Audio-Digest Foundation Announces the Release of Family Practice Volume 62, Issue 1: Posttraumatic Stress Disorder/Atypical Antipsychotic Drugs
Glendale, CA (PRWEB) March 12, 2014 -- Audio-Digest Foundation Announces the Release of Family Practice Volume 62, Issue 1: Posttraumatic Stress Disorder/Atypical Antipsychotic Drugs.
The goals of this program are to improve management of posttraumatic stress disorder (PTSD), and promote safe use and monitoring of atypical antipsychotic drugs. After hearing and assimilating this program, the clinician will be better able to:
1. Review changes in the Diagnostic and Statistical Manual of Mental Disorders, Fifth Edition, about symptom criteria for PTSD.
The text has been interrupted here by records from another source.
(* ===== verification/Commitment.v ===== *)
(** * What the consensus roots commit to

    A tier commits to a model: the bytes of its manifest entries and of its weights.  A
    response commits to a trace: for each position, the leaves holding its activations.
    Whatever an opening carries and the verifier accepts is a part of that model or of
    that trace, or two inputs of BLAKE3 with one digest are exhibited. *)
From S2P Require Import Prelude Float Merkle Seq Wire Opening Quant Manifest VerifyPoint.
#[local] Open Scope Z_scope.

(** [P] holds unless two inputs of BLAKE3 with one digest are exhibited. *)
Definition unless_collision `{B3 : Blake3} (P : Prop) : Prop := P \/ opening_collision.

Section Unless.
Context `{B3 : Blake3}.

Lemma unless_ret (P : Prop) : P -> unless_collision P.
Proof. by left. Qed.
Lemma unless_bind (P Q : Prop) : unless_collision P -> (P -> unless_collision Q) -> unless_collision Q.
Proof. intros [HP|HC] H; [by apply H|by right]. Qed.
Lemma unless_mono (P Q : Prop) : unless_collision P -> (P -> Q) -> unless_collision Q.
Proof. intros [HP|HC] H; [left; auto|by right]. Qed.
Lemma unless_and (P Q : Prop) : unless_collision P -> unless_collision Q -> unless_collision (P /\ Q).
Proof. intros [HP|HC] [HQ|HC']; [by left|by right..]. Qed.
End Unless.

(** ** The model of a tier *)

Record Model := { md_entries : list (list byte); md_weights : list byte }.

(** Entry [idx] of the manifest, as the verifier reads it. *)
Definition entry_of (M : Model) (idx : Z) : option Entry :=
  b ← get_at (md_entries M) idx; '(e, len) ← parse b; if len =? zlen b then Some e else None.

(** Bytes [off..off + len] of the tensor of an entry. *)
Definition tensor_bytes (M : Model) (e : Entry) (off len : Z) : list byte :=
  let start := 32 * wrap 64 (chunk_base e + off / 32) + off mod 32 in slice (md_weights M) start (start + len).

Definition model_commits `{B3 : Blake3} (tier : TierCtx) (M : Model) : Prop :=
  is_u64 (n_entries tier) /\ commits tier (md_entries M) /\ is_u64 (tier_n_chunks tier)
  /\ zlen (md_weights M) = 32 * tier_n_chunks tier
  /\ exists p0, rt_range_proof (blake3_hash <$> chunks 32 (md_weights M)) 0 1 = Ret (r_t tier, p0).

(** ** The trace of a response *)

Definition TraceData : Type := list (list (list byte)).
(* ===== verification/Links.v ===== *)
(** * Links between committed activations ([verifiable-inference/src/chain.rs], [prefix.rs])

    The layout of the leaves of a stage-2 position, the draws that select what a link
    checks, and the checks of one link: the committed input of a product against the
    normed, gated or direct source it comes from, a residual addition element by
    element, and the mixing weights of the routed experts.  Sums and quotients are
    those of binary64, in the order of the source. *)
From S2P Require Import Prelude Float Magnitude Merkle Quant Manifest VerifyPoint.
From stdpp Require Export sorting.
#[local] Open Scope Z_scope.

(** ** Leaves of a stage-2 position *)

Definition STAGE_CHAIN : Z := 2.
Definition RESID_POINT : Z := POINTS + 1.
Definition ATTN_POINT : Z := RESID_POINT + 1.

(** Consensus chain data of a tier. *)
Record ChainCtx := {
  cc_n_layers : Z;
  cc_layer_base : Z;
  cc_embd_entry : Z;
  cc_eps : f64;
  cc_embd_scale : f64;
  cc_trim_last : bool;
  cc_n_used : Z;
  cc_n_attn : Z;
  cc_n_recur : Z;
  cc_seq_heads : Z;
}.

Definition EPS_RESID : f64 := f64_lit 1 1000000.

Inductive Resid := Resid_Attn | Resid_Out.

Definition n_pos_leaves (n_products n_layers n_router : Z) : Z := wrap 64 (2 * n_products + 2 * n_layers + n_router + 1).
Definition router_leaf (n_products n_layers layer : Z) : Z := wrap 64 (2 * n_products + 2 * n_layers + layer).
Definition resid_leaf (n_products layer : Z) (kind : Resid) : Z :=
  wrap 64 (2 * n_products + 2 * layer + match kind with Resid_Attn => 0 | Resid_Out => 1 end).
Definition meta_leaf (n_products n_layers n_router : Z) : Z := wrap 64 (2 * n_products + 2 * n_layers + n_router).

Definition n_router (ctx : ChainCtx) : Z := if 0 <? cc_n_used ctx then cc_n_layers ctx else 0.

(** Leaf layout of a stage-2 position consuming [tok]. *)
Definition shape (tier : TierCtx) (ctx : ChainCtx) (tok : Z) : PosShape := {|
  ps_n_leaves := n_pos_leaves (n_products tier) (cc_n_layers ctx) (n_router ctx);
  ps_meta_index := meta_leaf (n_products tier) (cc_n_layers ctx) (n_router ctx);
  ps_tok := Some tok;
  ps_n_used := cc_n_used ctx;
|}.

(** ** What a link checks *)

Definition NORM_FRAGMENT_BLOCKS : Z := 8.
Definition CHUNK_BLOCKS : Z := B3_CHUNK / 128.
Definition FRAGMENT_DRAW : Z := 64.
Definition PEAK_OVER_MEDIAN : f32 := f32_of_Z 1024.

Definition zero : spec_float := S754_zero false.

(** [x as u64], which saturates; a NaN is 0. *)
Definition f64_as_u64 (x : f64) : Z :=
  match x with
  | S754_finite false m e => Z.min (2 ^ 64 - 1) (Z.shiftl (Zpos m) e)
  | S754_infinity false => 2 ^ 64 - 1
  | _ => 0
  end.

(** First block and block count of the norm weight fragment covering [block] over [k] values. *)
Definition norm_fragment (block k : Z) : Z * Z :=
  let blocks := div_ceil k 32 in
  let n := Z.min NORM_FRAGMENT_BLOCKS blocks in
  (Z.min block (blocks - n), n).

(** Largest block scale in magnitude. *)
Definition peak_scale (d : list f32) : f32 := foldl f64_max zero (SFabs <$> d).

(** Weight of a block in the draw by scale. *)
Definition block_weight (peak d : f32) : Z :=
  wrap 64 (1 + if SFltb zero peak then f64_as_u64 (f64_of_f32 (SFabs d) / f64_of_f32 peak * f64_of_Z 65535)%F else 0).

(** The weight the target falls in. *)
Fixpoint pick (target b : Z) (w : list Z) : option Z :=
  match w with
  | [] => None
  | wb :: w => if target <? wb then Some b else pick (target - wb) (b + 1) w
  end.

Section Draws.
Context `{B3 : Blake3}.

(** Block of the product input [x] that the link of point [i] checks. *)
Definition link_block (seed : Hash) (i : Z) (x : list byte) (layout k : Z) : res (option Z) :=
  if negb (k mod 32 =? 0) then Ret None else
  blks ← blocks x layout k;
  match blks with
  | None => Ret None
  | Some blks =>
    let n := zlen blks in
    if n =? 0 then Ret None else
    let r := draw seed (wrap 32 (FRAGMENT_DRAW + i)) in
    if Z.land (r 1) 1 =? 0 then Ret (Some (r 0 mod n)) else
    let peak := peak_scale blks.*1 in
    if negb (is_finite peak) then Ret None else
    let w := block_weight peak <$> blks.*1 in
    let total := wrap 64 (foldr Z.add 0 w) in
    if total =? 0 then Panic else Ret (pick (r 2 mod total) 0 w)
  end.
End Draws.

(** The bits of [x] as [f32::total_cmp] compares them. *)
Definition total_key (x : f32) : Z := let b := f32_to_bits x in if b <? 2 ^ 31 then b else 2 ^ 31 - 1 - b.
Definition total_le (x y : f32) : Prop := total_key x <= total_key y.

#[export] Instance total_le_dec : RelDecision total_le.
Proof. intros x y. unfold total_le. apply _. Defined.

(** Whether no block scale of slot [slot] of [x] exceeds [PEAK_OVER_MEDIAN] times their median. *)
Definition peak_bounded (x : list byte) (layout k slot : Z) : res bool :=
  let x_one := x_len k layout in
  if negb (k mod 32 =? 0) || (x_one =? 0) || (zlen x =? 0) || negb (zlen x mod x_one =? 0) then Ret false else
  let slot := if zlen x =? x_one then 0 else slot in
  match get_at (chunks_exact (Z.to_nat x_one) x) slot with
  | None => Ret false
  | Some row =>
    blks ← blocks row layout k;
    match blks with
    | None => Ret false
    | Some blks =>
      let d := SFabs <$> blks.*1 in
      if existsb (fun v => negb (is_finite v)) d then Ret false else
      let peak := foldl f64_max zero d in
      median ← index (merge_sort total_le d) (zlen d / 2);
      Ret (SFeqb median zero || SFleb peak (f32_mul PEAK_OVER_MEDIAN median))
    end
  end.

(** ** Root mean squares *)

Definition RESID_RMS_MIN : f64 := f64_lit 1 1000.
Definition RESID_RMS_MAX : f64 := f64_of_Z 1024.
Definition RESID_CHUNK_RMS_MIN : f64 := f64_lit 1 10000.
Definition THRESHOLD : f64 := f64_of_Z 1.

(** [(lo..=hi).contains(&x)] *)
Definition contains (lo hi x : f64) : bool := SFleb lo x && SFleb x hi.

Section Norms.
Context `{L : Libm}.

Definition rms (v : list f32) : f64 :=
  libm_sqrt (f64_sum ((fun a => f64_of_f32 a * f64_of_f32 a)%F <$> v) / f64_of_Z (Z.max (zlen v) 1))%F.

Definition rms_scaled (v : list f32) (eps scale : f64) : list f64 :=
  let e := (fun a => f64_of_f32 a * scale)%F <$> v in
  let inv := (one / libm_sqrt (f64_sum ((fun a => a * a)%F <$> e) / f64_of_Z (zlen e) + eps))%F in
  (fun a => a * inv)%F <$> e.

(** [prefix::expected_input] *)
Definition expected_input (embd_row norm : list f32) (eps embd_scale : f64) : list f64 :=
  let e := (fun v => f64_of_f32 v * embd_scale)%F <$> embd_row in
  let ms := (f64_sum ((fun v => v * v)%F <$> e) / f64_of_Z (zlen e))%F in
  let inv := (one / libm_sqrt (ms + eps))%F in
  zip_with (fun v w => v * inv * f64_of_f32 w)%F e norm.

Definition rms_norm (v w : list f32) (eps : f64) : list f64 := expected_input v w eps one.
End Norms.

(** ** Deviations of a committed row *)

Definition abs_max (v : list f64) : f64 := foldl (fun m a => f64_max m (SFabs a)) zero v.

(** Deviations of the values [vals] from the block of scale [d] and values [q]. *)
Definition block_devs (vmax : f64) (d : f32) (q : list Z) (vals : list f64) : option (list f64) :=
  if negb (is_finite d) || negb (canonical d q) || existsb (fun a => negb (is_finite a)) vals then None
  else if SFeqb d zero then
    if existsb (fun a => SFltb (f64_lit 1 1000000 * vmax)%F (SFabs a)) vals then None else Some []
  else Some (zip_with (fun qj a => SFabs (f64_of_Z qj - a / f64_of_f32 d)%F) q vals).

(** The blocks [bl], numbered from [b], against their 32 values of [v]. *)
Fixpoint all_devs (vmax : f64) (v : list f64) (b : Z) (bl : list (f32 * list Z)) : res (option (list (list f64))) :=
  match bl with
  | [] => Ret (Some [])
  | (d, q) :: bl =>
    vals ← index_range v (b * 32) (Z.min ((b + 1) * 32) (zlen v));
    match block_devs vmax d q vals with
    | None => Ret None
    | Some ds => rest ← all_devs vmax v (b + 1) bl; Ret (option_map (cons ds) rest)
    end
  end.

Definition worst_of (devs : list (list f64)) : f64 := foldl f64_max zero (concat devs).

(** The deviations of [v] from the blocks of [x] starting at block [first_block]. *)
Definition devs_from (x : list byte) (layout k first_block : Z) (v : list f64) : res (option (list (list f64))) :=
  blks ← blocks x layout k;
  match blks with
  | None => Ret None
  | Some blks =>
    match (last ← checked_add 64 first_block (div_ceil (zlen v) 32); get_range blks first_block last) with
    | None => Ret None
    | Some bl => all_devs (abs_max v) v 0 bl
    end
  end.

(** [max |q - v / d|] over the blocks of [x] starting at [first_block], against [v]. *)
Definition block_deviation (x : list byte) (layout k first_block : Z) (v : list f64) : res (option f64) :=
  devs ← devs_from x layout k first_block v; Ret (option_map worst_of devs).

(** The worst deviation, and the most values of one block past [base]. *)
Definition block_outliers (x : list byte) (layout k first_block : Z) (v : list f64) (base : f64) : res (option (f64 * Z)) :=
  devs ← devs_from x layout k first_block v;
  Ret (option_map (fun devs => (worst_of devs, foldl Z.max 0 ((fun ds => zlen (filter (fun dev => SFltb base dev = true) ds)) <$> devs))) devs).

(** [prefix::deviation]: the whole row. *)
Definition deviation (x : list byte) (layout : Z) (v : list f64) : res (option f64) :=
  blks ← blocks x layout (zlen v);
  match blks with
  | None => Ret None
  | Some blks => devs ← all_devs (abs_max v) v 0 blks; Ret (option_map worst_of devs)
  end.

(** [chain::within] *)
Definition dev_within (dev : option f64) : Fail + unit :=
  match dev with Some d => if SFleb d THRESHOLD then inr () else inl Mismatch | None => inl Mismatch end.

(** ** Links *)

Section Links.
Context `{L : Libm}.

(** The input blocks [b0..b0 + n] against the scaled source times the weight fragment [w]. *)
Definition fragment_link (x : list byte) (layout k : Z) (scaled : list f64) (w : list f32) (b0 n : Z) : res (Fail + unit) :=
  let lo := wrap 64 (b0 * 32) in let hi := Z.min (wrap 64 ((b0 + n) * 32)) k in
  bail Shape if negb (zlen scaled =? k) || negb (zlen w =? wrap 64 (hi - lo));
  s ← index_range scaled lo hi;
  dev ← block_deviation x layout k b0 (zip_with (fun a b => a * f64_of_f32 b)%F s w); Ret (dev_within dev).

(** A product input normed from a committed residual. *)
Definition norm_link (x : list byte) (layout : Z) (src w : list f32) (eps : f64) : res (Fail + unit) :=
  bail Shape if negb (zlen src =? zlen w) || (zlen src =? 0);
  dev ← block_deviation x layout (zlen src) 0 (rms_norm src w eps); Ret (dev_within dev).

(** A product input taken from the committed output [h], for the blocks covering [h] from [first_block]. *)
Definition glu_link (x : list byte) (layout k first_block : Z) (h : list f32) : res (Fail + unit) :=
  bail Shape if zlen h =? 0;
  dev ← block_deviation x layout k first_block (f64_of_f32 <$> h); Ret (dev_within dev).
End Links.

(** [f32::MIN_POSITIVE as f64] *)
Definition MIN_POSITIVE : f64 := f64_of_f32 (f32_from_bits 0x00800000).

(** [d] is [scale * (a + s)] up to the tolerance of the addition. *)
Definition adds_up (scale : f64) (d : f32) (a : f64) (s : f32) : bool :=
  let s := f64_of_f32 s in
  let tol := (EPS_RESID * SFabs scale * (SFabs a + SFabs s) + MIN_POSITIVE)%F in
  is_finite tol && SFleb (SFabs (f64_of_f32 d - scale * (a + s))%F) tol.

(** The three lists in step, as far as the shortest. *)
Fixpoint all_add_up (scale : f64) (dst : list f32) (add : list f64) (src : list f32) : bool :=
  match dst, add, src with
  | d :: dst, a :: add, s :: src => adds_up scale d a s && all_add_up scale dst add src
  | _, _, _ => true
  end.

(** A residual addition, element by element: [dst = scale * (add + src)]. *)
Definition residual_link (dst : list f32) (add : list f64) (src : list f32) (scale : f64) : Fail + unit :=
  if (zlen dst =? 0) || negb (zlen dst =? zlen add) || negb (zlen dst =? zlen src) then inl Shape
  else if all_add_up scale dst add src then inr () else inl Mismatch.

(** ** Residual sites *)

(** Position of a residual point of [layer]. *)
Definition resid_position (ctx : ChainCtx) (resp : ResponseCtx) (layer d0 : Z) : res (Fail + Z) :=
  let n_pos := n_pos resp in
  if cc_trim_last ctx && (wrap 64 (layer + 1) =? cc_n_layers ctx) then
    first ←? ok_or Shape (f ← checked_sub (n_prompt resp) 1; if f <? n_pos then Some f else None);
    Ret (inr (wrap 64 (first + d0 mod (n_pos - first))))
  else if n_pos =? 0 then Panic else Ret (inr (d0 mod n_pos)).

(** [for j in 0..n_sites] from [j] on, with [fuel] sites left. *)
Fixpoint site_loop (fuel : nat) (n_sites j x : Z) : Z :=
  match fuel with
  | O => 0
  | S fuel => if x <? n_sites - j then j else site_loop fuel n_sites (j + 1) (wrap 64 (x - (n_sites - j)))
  end.

(** Residual site drawn from [d1] among [n_sites], site [j] weighted [n_sites - j]. *)
Definition resid_site (d1 n_sites : Z) : Z :=
  site_loop (Z.to_nat n_sites) n_sites 0 (d1 mod Z.max (wrap 64 (n_sites * wrap 64 (n_sites + 1)) / 2) 1).
Lemma prefix_point_returns ctx resp seed txid p shape_for fragment : prefix_ctx_ok ctx -> is_hash txid -> prefix_ok p ->
  unless_collision (exists r, verify_prefix_point_at tier ctx resp seed txid p shape_for fragment = Ret r).
Proof.
  intros Hctx Htx (_ & _ & _ & He & _ & _ & [Hem Hrm] & [Hno Hrn]).
  eapply unless_bind; [exact (entry_yields tier M HM HS _ He)|]. intros Ye. eapply unless_bind; [exact (entry_yields tier M HM HS _ Hem)|]. intros Ym.
  eapply unless_mono; [exact (entry_yields tier M HM HS _ Hno)|]. intros Yn. pose proof Hctx as (_ & _ & Ho & Hei & Hni).
  enough (yields (fun _ => True) (verify_prefix_point_at tier ctx resp seed txid p shape_for fragment)) as (r & -> & _) by (by exists r).
  unfold verify_prefix_point_at. apply yields_bail. intros _. apply yields_bail. intros _. cbv zeta.
  eapply yields_bind; [apply expected_token_spec; [done|done|apply (wrap_fits 64); lia]|]. intros o Hot.
  eapply yields_try; [apply yields_ok_or; intros tok Et; rewrite Et in Hot; exact Hot|]. intros tok (_ & Htok & _).
  eapply (yields_try (fun '(first, embd, norm) => usable first /\ usable embd /\ usable norm)).
  { unfold prefix_entries. eapply yields_try; [by apply Ye|]. intros first Hf. apply yields_bail. intros _.
    eapply yields_try; [apply Ym, Hei|]. intros embd Hem'. eapply yields_try; [apply Yn, Hni|]. intros norm Hno'. do 2 (apply yields_bail; intros _). by apply yields_ret. }
  intros [[first embd] norm] (Hf & Hme & Hnm). eapply (yields_try (fun _ => True)).
  { unfold prefix_input. cbv zeta. apply yields_bail. intros _. eapply yields_try; [by apply (yields_ok_or (fun _ => True))|]. intros root _.
    do 3 (apply yields_bail; intros _). by apply yields_ret. }
  intros layout _. destruct Hf as [(_ & [Hk0 _] & _) (Hk & _)].
  eapply yields_try; [by apply (open_row_ok tier M HM); [|apply Htok]|]. intros row _.
  eapply yields_bind; [instantiate (1 := fun o => forall e, o = Some e -> zlen e = e_k first)|].
  { destruct (dequant_row_spec (wtype embd) row (e_k first)) as [[_ (o' & -> & w & -> & Hw)]|[_ ->]]; [lia|apply returns_ret; by intros e [= <-]|by apply returns_ret]. }
  intros oe Hoe. eapply yields_try; [apply yields_ok_or; exact Hoe|]. intros e Hel. cbn beta in Hel.
  eapply yields_try; [by apply prefix_blocks_yields|]. intros [b0 nb] Hb.
  destruct (fragment_range (e_k first) b0 nb ltac:(lia) Hb) as (_ & _ & Hlo & Hlen & Hsum & E1 & E2 & E3). rewrite E1, E2, E3. clear E1 E2 E3.
  set (lo := wrap 64 (b0 * 32)) in *. set (len := Z.min _ _) in *.
  eapply yields_try; [destruct Hnm as [(_ & _ & _ & _ & Hcb & Hnb & _) _]; destruct HM as (_ & _ & Hnc & _); apply open_bytes_ok; try done; lia|]. intros wb _.
  assert (Hdev : forall b v, 0 <= b -> returns (fun _ => True) (block_deviation (pre_x p) layout (e_k first) b v)).
  { intros b v Hb0. destruct (block_deviation_spec (pre_x p) layout (e_k first) b v) as (dev & -> & _); [lia|done|]. by exists dev. }
  eapply (yields_bind (fun _ => True)); [|intros dev _; apply returns_ret; by destruct (dev_within dev)].
  destruct fragment.
  - eapply returns_bind; [apply returns_index_range; rewrite ?zlen_rms_scaled; lia|]. intros s _. apply Hdev. apply Hb.
  - assert (Hz : zlen (expected_input e (f32s wb) (px_eps ctx) (px_embd_scale ctx)) <= zlen e).
    { unfold expected_input, zlen. cbv zeta. rewrite length_zip_with, length_fmap. lia. }
    pose proof (zlen_nonneg (expected_input e (f32s wb) (px_eps ctx) (px_embd_scale ctx))).
    rewrite deviation_is_block_deviation by lia. destruct (block_deviation_spec (pre_x p) layout (zlen (expected_input e (f32s wb) (px_eps ctx) (px_embd_scale ctx))) 0 (expected_input e (f32s wb) (px_eps ctx) (px_embd_scale ctx))) as (dev & -> & _); [lia|done|].
    by exists dev.
Qed.
End Total.
(** ** Links of a product input *)

Section Link.
Context (tier : TierCtx) (ctx : ChainCtx) (seed : Hash) (i : Z) (p : Point) (o : Opened) (pl : ProductLink) (shape : PosShape).
Let k : Z := e_k (op_input o).
Let np : Z := n_products tier.
Let n_layers : Z := cc_n_layers ctx.
Let layer : Z := pl_layer pl.
Let x_one : Z := x_len k (op_layout o).

(** The fragment drawn from the row [xs], checked against a normed source: [x = Q8(scaled * w)]. *)
Definition check_fragment (xs : list byte) (norm : Weights) (scaled : res (Fail + list f64)) : res (Fail + unit) :=
  ob ← link_block seed i xs (op_layout o) k;
  b ←? ok_or Shape ob;
  let '(b0, n) := norm_fragment b k in
  w ←? f32_weights tier norm (pl_norm pl) k (wrap 64 (b0 * 32)) (Z.min (wrap 64 (n * 32)) (wrap 64 (k - wrap 64 (b0 * 32))));
  s ←? scaled;
  fragment_link xs (op_layout o) k s w b0 n.

(** The input row of the slot. *)
Definition slot_row : res (Fail + list byte) :=
  ok_or Shape (get_range (p_x p) (wrap 64 (op_slot o * x_one)) (wrap 64 (wrap 64 (op_slot o + 1) * x_one))).

(** The input of the first layer: the scaled, normed embedding of the token. *)
Definition check_token (embd norm : Weights) (tok : Z) : res (Fail + unit) :=
  check_fragment (p_x p) norm (e ←? embedding tier ctx embd tok k; Ret (inr (rms_scaled e (cc_eps ctx) (cc_embd_scale ctx)))).

(** The leaf a normed input comes from. *)
Definition norm_source : option Z :=
  if pl_link pl =? LINK_ATTN_IN then (if 0 <? layer then Some (resid_leaf np (layer - 1) Resid_Out) else None)
  else if pl_link pl =? LINK_FFN_IN then Some (resid_leaf np layer Resid_Attn)
  else if pl_link pl =? LINK_HEAD then (if 0 <? n_layers then Some (resid_leaf np (n_layers - 1) Resid_Out) else None)
  else None.

(** An input normed from a committed residual. *)
Definition check_norm (src : LeafBytes) (norm : Weights) : res (Fail + unit) :=
  leaf ←? ok_or Shape norm_source;
  h ←? whole_leaf (pos_root o) shape leaf src (wrap 64 (4 * k));
  bail Mismatch if negb (contains RESID_RMS_MIN RESID_RMS_MAX (rms h));
  xs ←? (if zlen (p_x p) =? x_one then Ret (inr (p_x p)) else slot_row);
  check_fragment xs norm (Ret (inr (rms_scaled h (cc_eps ctx) one))).

(** An expert's input: the gated output of the same expert slot. *)
Definition check_expert_source (src : EntryOpening) (y : LeafChunk) (ids : ExpertIds) : res (Fail + unit) :=
  se ←? open_entry tier src (pl_src pl);
  bail Manifest_ if negb (glu_form se =? FORM_PAIR_GATE) || negb (n_exp se =? n_exp (op_input o)) || negb (e_m se =? k);
  let n_used := cc_n_used ctx in
  let body := wrap 64 (wrap 64 (n_used * k) * 4) in
  let per_slot := wrap 64 (k * 4) / B3_CHUNK in
  bail Shape if (per_slot =? 0) || negb (wrap 64 (k * 4) mod B3_CHUNK =? 0);
  let total := wrap 64 (body + 4 * n_used) in
  let gate_y := 2 * pl_src pl + 1 in
  ids_leaf ←? chunk_leaf_raw ids total (body / B3_CHUNK);
  bail Trace if negb (b3_verify (pos_root o) (ps_n_leaves shape) gate_y ids_leaf (lc_leaf_path y));
  let s := 4 * op_slot o in
  id ←? ok_or Shape (get_range (ids_chunk ids) s (s + 4));
  bail Mismatch if negb (from_le id =? op_expert o);
  xs ←? slot_row;
  ob ← link_block seed i xs (op_layout o) k;
  b ←? ok_or Shape ob;
  let c := wrap 64 (wrap 64 (op_slot o * per_slot) + b / CHUNK_BLOCKS) in
  h ←? leaf_chunk (pos_root o) shape gate_y y total c;
  glu_link xs (op_layout o) k (wrap 64 (wrap 64 (c - wrap 64 (op_slot o * per_slot)) * B3_CHUNK) / 128) h.

(** The width of the output of the source product of a gated or direct input. *)
Definition source_width (se : Entry) : option Z :=
  if (pl_link pl =? LINK_GLU) && (glu_form se =? FORM_PAIR_GATE) then Some (e_m se)
  else if (pl_link pl =? LINK_GLU) && (glu_form se =? FORM_SPLIT) then Some (e_m se / 2)
  else if (pl_link pl =? LINK_DIRECT) && (glu_form se =? FORM_NONE) && (role se =? ROLE_PRODUCT) then Some (e_m se)
  else if (pl_link pl =? LINK_DIRECT) && (glu_form se =? FORM_NONE) && (role se =? ROLE_HEADS) then Some (wrap 64 (e_m se * n_exp se))
  else None.

(** An input that is the committed output of another product. *)
Definition check_source (src : EntryOpening) (y : LeafChunk) : res (Fail + unit) :=
  se ←? open_entry tier src (pl_src pl);
  m_out ←? ok_or Manifest_ (source_width se);
  bail Manifest_ if negb (m_out =? k) || (negb (n_exp se =? 1) && negb (role se =? ROLE_HEADS));
  let total := wrap 64 (4 * m_out) in
  ob ← link_block seed i (p_x p) (op_layout o) k;
  b ←? ok_or Shape ob;
  let c := b / CHUNK_BLOCKS in
  h ←? leaf_chunk (pos_root o) shape (2 * pl_src pl + 1) y total c;
  glu_link (p_x p) (op_layout o) k (wrap 64 (c * B3_CHUNK) / 128) h.

(** A head's input: its slice of the committed output of another product. *)
Definition check_head_slice (src : EntryOpening) (y : LeafChunk) : res (Fail + unit) :=
  se ←? open_entry tier src (pl_src pl);
  let n_head := n_exp (op_input o) in
  bail Manifest_ if negb (role se =? ROLE_PRODUCT) || negb (n_exp se =? 1) || (n_head <? 2) || negb (e_m se mod n_head =? 0);
  let stride := e_m se / n_head in
  bail Manifest_ if (stride <? k) || negb (k mod 32 =? 0) || negb (stride mod 32 =? 0);
  let per_chunk := B3_CHUNK / 4 in
  let start := wrap 64 (op_slot o * stride) in
  xs ←? slot_row;
  ob ← link_block seed i xs (op_layout o) k;
  b ←? ok_or Shape ob;
  let c := wrap 64 (start + wrap 64 (b * 32)) / per_chunk in
  h ←? leaf_chunk (pos_root o) shape (2 * pl_src pl + 1) y (wrap 64 (4 * e_m se)) c;
  let lo := Z.max (wrap 64 (c * per_chunk)) start in let hi := Z.min (wrap 64 (wrap 64 (c + 1) * per_chunk)) (wrap 64 (start + k)) in
  vals ←? ok_or Shape (get_range h (wrap 64 (lo - wrap 64 (c * per_chunk))) (wrap 64 (hi - wrap 64 (c * per_chunk))));
  glu_link xs (op_layout o) k (wrap 64 (lo - start) / 32) vals.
2. Counsel patients about treatment options for PTSD.
3. Describe the mechanisms of action and side effects of atypical antipsychotic drugs.
4. Explain causes and provide treatment of metabolic complications associated with atypical antipsychotics.
5. Select safe and effective atypical antipsychotic drugs for geriatric patients.
The original programs were presented by John R. Freedy, MD, PhD, Associate Professor of Family Medicine, Medical University of South Carolina, Charleston, and Andrea R. Gauld, PharmD, Assistant Professor, Department of Clinical and Administrative Sciences, Notre Dame of Maryland University School of Pharmacy, Baltimore.
Audio-Digest Foundation, the largest independent publisher of Continuing Medical Education in the world, records over 10,000 hours of lectures every year in anesthesiology, emergency medicine, family practice, gastroenterology, general surgery, internal medicine, neurology, obstetrics/gynecology, oncology, ophthalmology, orthopaedics, otolaryngology, pediatrics, psychology, and urology, by the leading medical researchers at the top laboratories, universities, and institutions.
Recent researchers have hailed from Harvard, Cedars-Sinai, Mayo Clinic, UCSF, The University of Chicago Pritzker School of Medicine, The University of Kansas Medical Center, The University of California, San Diego, The University of Wisconsin School of Medicine, The University of California, San Francisco, School of Medicine, Johns Hopkins University School of Medicine, and many others.
Out of these cutting-edge programs, Audio-Digest then chooses the most clinically relevant, edits them for clarity, and publishes them either every week or every two weeks.
In addition, Audio-Digest publishes subscription series in conjunction with leading medical societies: DiabetesInsight with The American Diabetes Association, ACCEL with The American College of Cardiology, Continuum Audio with The American Academy of Neurology, and Journal Watch Audio General Medicine with Massachusetts Medical Society.
For 60 years, the global medical community of doctors, nurses, physician assistants, and other medical professionals around the world has subscribed to Audio-Digest specialty series in order to remain current in their specialties as well as to maintain their Continuing Education requirements with the most cutting-edge, independent, and unbiased continuing medical education (CME).
Long a technical innovator, Audio-Digest was the first to produce audio medical education programs and the first to produce in-car medical education. Currently, its subscription and annual products are available on CD and MP3, as well as iPhone, iPad, and Android apps.